(* ===== verification/UniqueNames.v ===== *)
(** [FileDao::make_unique_name] (src/metadata/file_dao.cpp): the name it returns
    is free in the folder, as long as the folder has fewer than ten thousand live
    entries. *)
From S2P Require Import Prelude Steps JsonValue ObjectStore Database Daos Constraints.
Import Schema.

Module UniqueNames.

(** * Candidate names *)

Lemma split_name_app name : fst (FileDao.split_name name) +:+ snd (FileDao.split_name name) = name.
Proof.
  unfold FileDao.split_name. destruct (srfind "." name) as [[|k]|]; cbn [fst snd]; try apply sapp_nil_r.
  apply stake_sdrop.
Qed.

Lemma candidate_inj name m n : FileDao.candidate name m = FileDao.candidate name n → m = n.
Proof.
  unfold FileDao.candidate. destruct (FileDao.split_name name) as [stem ext]. intros H.
  apply sapp_inj_l in H. rewrite !sapp_cons, !sapp_nil_l in H. injection H as H. apply sapp_inj_r in H.
  by apply to_string_inj.
Qed.

Lemma candidate_longer name n : slen name < slen (FileDao.candidate name n).
Proof.
  unfold FileDao.candidate. pose proof (split_name_app name) as H.
  destruct (FileDao.split_name name) as [stem ext]. cbn in H. rewrite <- H, !slen_app. cbn. lia.
Qed.

Section names.
Context {P : Postgres}.

(** * The search *)

Lemma name_exists_run owner folder name u fo t d :
  uuid_in owner = Some u → FileDao.folder_arg folder d = (Ok fo, d) → text_in name = Some t →
  FileDao.name_exists_in_folder owner folder name d = (Ok (FileDao.name_taken u fo t d), d).
Proof.
  intros Hu Hf Ht. unfold FileDao.name_exists_in_folder, txn.
  erewrite bind_run by (unfold uuid_arg; by rewrite Hu). erewrite bind_run by exact Hf.
  erewrite bind_run by (unfold text_arg; by rewrite Ht). by erewrite bind_run.
Qed.

Section search.
Context (time : Z) (name owner folder u : string) (fo : option string) (d : Db).
Hypothesis Hu : uuid_in owner = Some u.
Hypothesis Hf : FileDao.folder_arg folder d = (Ok fo, d).
Hypothesis Htext : ∀ n, text_in (FileDao.candidate name n) = Some (FileDao.candidate name n).

Abbreviation taken s := (FileDao.name_taken u fo s d).

Lemma unique_loop_run fuel n :
  (∃ m, (n ≤ m < n + Z.of_nat fuel)%Z ∧ taken (FileDao.candidate name m) = false ∧
     (∀ k, (n ≤ k < m)%Z → taken (FileDao.candidate name k) = true) ∧
     FileDao.unique_loop fuel n time name owner folder d = (Ok (FileDao.candidate name m), d)) ∨
  (∀ k, (n ≤ k < n + Z.of_nat fuel)%Z → taken (FileDao.candidate name k) = true) ∧
    FileDao.unique_loop fuel n time name owner folder d = (Ok (FileDao.candidate name time), d).
Proof using Hu Hf Htext.
  revert n. induction fuel as [|fuel IH]; intros n; cbn [FileDao.unique_loop].
  { right. split; [lia|done]. }
  rewrite (bind_run _ _ _ _ _ (name_exists_run _ _ _ _ _ _ _ Hu Hf (Htext n))).
  destruct (taken (FileDao.candidate name n)) eqn:En.
  - destruct (IH (n + 1)%Z) as [(m&Hm&Hfree&Hall&->)|[Hall ->]].
    + left. exists m. split_and!; [lia|lia|done| |done]. intros k Hk.
      destruct (decide (k = n)) as [->|]; [done|apply Hall; lia].
    + right. split; [|done]. intros k Hk. destruct (decide (k = n)) as [->|]; [done|apply Hall; lia].
  - left. exists n. split_and!; [lia|lia|done|lia|done].
Qed.

(** Live entries of the folder. *)
Definition entries : list file_row :=
  filter (λ f, f_owner f = u ∧ f_folder f = fo ∧ f_deleted f = None) (files d).

Lemma taken_entry s : taken s = true → s ∈ f_name <$> entries.
Proof using.
  unfold FileDao.name_taken, entries. intros (f&Hin&Hb)%existsb_exists.
  apply bool_decide_eq_true in Hb as (?&?&<-&?). apply list_elem_of_fmap_2, list_elem_of_filter.
  split; [done|]. by apply list_elem_of_In.
Qed.

(** Not all ten thousand names can be taken. *)
Lemma crowded : taken name = true →
  (∀ k, (1 ≤ k < 1 + Z.of_nat (Z.to_nat 9999))%Z → taken (FileDao.candidate name k) = true) →
  (10000 ≤ Z.of_nat (length entries))%Z.
Proof using.
  intros Hn Hall. set (l := name :: (FileDao.candidate name <$> seqZ 1 9999)).
  assert (NoDup l) as Hnd.
  { constructor.
    - intros (k&Hk&_)%list_elem_of_fmap. pose proof (candidate_longer name k). rewrite <- Hk in *. lia.
    - apply (NoDup_fmap_2_strong (FileDao.candidate name)); [|apply NoDup_seqZ]. intros x y _ _. apply candidate_inj. }
  assert (l ⊆+ (f_name <$> entries)) as Hsub.
  { apply NoDup_submseteq; [done|]. intros s [->|Hs]%elem_of_cons; [by apply taken_entry|].
    apply list_elem_of_fmap in Hs as (k&->&Hk%elem_of_seqZ). apply taken_entry, Hall. lia. }
  apply submseteq_length in Hsub. rewrite length_fmap in Hsub. subst l.
  cbn [length] in Hsub. rewrite length_fmap, length_seqZ in Hsub. lia.
Qed.

End search.

(** C19. The name a linked file gets is free: when the folder has fewer than ten
    thousand live entries, [make_unique_name] returns the wanted name if no live
    entry has it, and otherwise the first free one of the numbered names
    stem(1).ext, stem(2).ext, ...; it never reaches the fallback that appends the
    time, and leaves the database as it was. *)
Theorem make_unique_name_free (time : Z) (name owner folder u : string) (fo : option string) (d : Db)
    (Hu : uuid_in owner = Some u) (Hf : FileDao.folder_arg folder d = (Ok fo, d))
    (Hname : text_in name = Some name)
    (Htext : ∀ n, text_in (FileDao.candidate name n) = Some (FileDao.candidate name n))
    (Hroom : (Z.of_nat (length (entries u fo d)) < 10000)%Z) :
  ∃ r, FileDao.make_unique_name time name owner folder d = (Ok r, d) ∧
    FileDao.name_taken u fo r d = false ∧
    (r = name ∨ FileDao.name_taken u fo name d = true ∧ ∃ n, (1 ≤ n ≤ 9999)%Z ∧ r = FileDao.candidate name n ∧
       ∀ k, (1 ≤ k < n)%Z → FileDao.name_taken u fo (FileDao.candidate name k) d = true).
Proof.
  unfold FileDao.make_unique_name. rewrite (bind_run _ _ _ _ _ (name_exists_run _ _ _ _ _ _ _ Hu Hf Hname)).
  destruct (FileDao.name_taken u fo name d) eqn:En; [|by exists name; auto].
  destruct (unique_loop_run time name owner folder u fo d Hu Hf Htext (Z.to_nat 9999) 1) as [(m&?&Hfree&Hall&->)|[Hall _]].
  - exists (FileDao.candidate name m). split_and!; [done..|right]. split; [done|]. exists m. split_and!; [lia..|done|done].
  - pose proof (crowded name u fo d En Hall). lia.
Qed.

End names.

(** Two files of that name in a folder of the user. *)
Definition toy_db : Db :=
  mk_db [mk_user "u0" "bob" "h" 10 0 0] [mk_content "u1" "h" 1 (jstrs ["h"]) "t" 0] []
    [mk_file "u2" "a.txt" "u0" None "u1" 0 None; mk_file "u3" "a(1).txt" "u0" None "u1" 0 None] [] 4 0 (Some 2%Z).

Lemma make_unique_name_free_witness :
  @FileDao.make_unique_name toy_pg 0 "a.txt" "u0" "" toy_db = (Ok "a(2).txt", toy_db).
Proof.
  destruct (@make_unique_name_free toy_pg 0 "a.txt" "u0" "" "u0" None toy_db)
    as (r&Hr&Hfree&[->|(_&n&Hn&->&Hall)]); [done..| |by vm_compute in Hfree|].
  - vm_compute. done.
  - rewrite Hr. destruct (decide (n = 1)%Z) as [->|]; [by vm_compute in Hfree|].
    destruct (decide (n = 2)%Z) as [->|]; [by vm_compute|].
    specialize (Hall 2%Z ltac:(lia)). by vm_compute in Hall.
Defined.

End UniqueNames.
= = = = =
§ Problem: Across the listing above, report every line where "stem" occurs.

§ Task answer:
  unfold FileDao.candidate. destruct (FileDao.split_name name) as [stem ext]. intros H.
  destruct (FileDao.split_name name) as [stem ext]. cbn in H. rewrite <- H, !slen_app. cbn. lia.
    stem(1).ext, stem(2).ext, ...; it never reaches the fallback that appends the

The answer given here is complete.